Kinderrechte

Weseler Heimkinder schreiben Songs über ihre Rechte

Marco Launert an der Gitarre. Der Musiker hat die Aktion zur UN Kinderrechtskonvention im Kinderheim begleitet.

Marco Launert an der Gitarre. Der Musiker hat die Aktion zur UN Kinderrechtskonvention im Kinderheim begleitet.

Foto: Gerd Hermann / FFS

Wesel.  Kinder haben das Recht auf Schutz und Würde. Musiker Marco Launert hat im Evangelischen Kinderheim Wesel mit den Kids Lieder dazu geschrieben.

Seit 30 Jahren gibt es nun schon die UN-Kinderrechtskonvention, die in 54 Artikeln die Rechte von Kindern weltweit beschreibt und für alle jungen Menschen von der Geburt bis zur Vollendung des 18. Lebensjahres gelten. Also auch für eine bunte Truppe von Kindern, die zurzeit im evangelischen Kinderheim am Sophienweg wohnen und betreut werden.

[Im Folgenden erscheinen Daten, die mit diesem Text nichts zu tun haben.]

Lemma write_extents_ok fuel a ps pre rest fb :
  at_pieces a ps -> pieces_fit ps -> (length ps < fuel)%nat -> 12 * zlen ps <= zlen rest -> 0 <= fb ->
  fb + pieces_len ps < 2 ^ 32 ->
  exists a', write_extents fuel a (pre ++ rest) (zlen pre) fb =
      Done (a', pre ++ enc_extents fb ps ++ drop (12 * length ps) rest) /\
    nodes a' = nodes a /\ l_first (a_list a') = l_first (a_list a).
Proof.
  revert fuel a pre rest fb. induction ps as [|p ps IH]; intros fuel a pre rest fb Ha Hf Hfuel Hr Hfb Hlen.
  { exists a. destruct Ha as [Hc _]. cbn in Hc. destruct fuel as [|fuel]; [lia|]. cbn [write_extents].
    unfold last_region. rewrite Hc. done. }
  destruct fuel as [|fuel]; [cbn in Hfuel; lia|]. cbn [write_extents].
  apply Forall_cons in Hf as [Hp Hf]. destruct (region_step a p ps Ha ltac:(lia)) as (-> & -> & a' & E & Ha' & N & F).
  cbn [mbind outcome_bind]. rewrite zlen_cons in Hr.
  rewrite write_at_app by (rewrite extent_entry_zlen; pose proof (zlen_nonneg ps); lia). cbn [get mbind outcome_bind].
  rewrite E. cbn [mbind outcome_bind]. rewrite extent_entry_zlen.
  assert (0 <= pieces_len ps) as Hpl.
  { clear -Hf. induction Hf; unfold pieces_len in *; cbn; lia. }
  assert (pieces_len (p :: ps) = p_len p + pieces_len ps) as Epl by done.
  rewrite wrap_small by (unfold in_u; lia). change (Z.to_nat 12) with 12%nat.
  destruct (IH fuel a' (pre ++ extent_entry fb (p_len p) (p_block p)) (drop 12 rest) (fb + p_len p) Ha' Hf) as (a2 & E2 & N2 & F2);
    [cbn in Hfuel; lia|unfold zlen in *; rewrite length_drop; lia|lia|lia|].
  rewrite zlen_app, extent_entry_zlen in E2. rewrite (app_assoc pre), E2. exists a2.
  split; [|split; congruence]. cbn [enc_extents length]. rewrite <- !app_assoc, drop_drop.
  by replace (12 + 12 * length ps)%nat with (12 * S (length ps))%nat by lia.
Qed.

Das Recht auf „Schutz und Würde“, ist Artikel 19 der Kinderrechtskonvention der Vereinten Nationen (UN / United Nations) und soll besonderen Schutz vor körperlicher und seelischer Gewalt bieten. Wenn Kinder aber genau das erlebt haben, dann braucht es auch gute Ideen, Strategien, Pädagogen und Menschen mit viel Engagement, um mit diesen Kindern Verarbeitungs- und Heilungsprozesse zu initiieren und sie dabei zu begleiten.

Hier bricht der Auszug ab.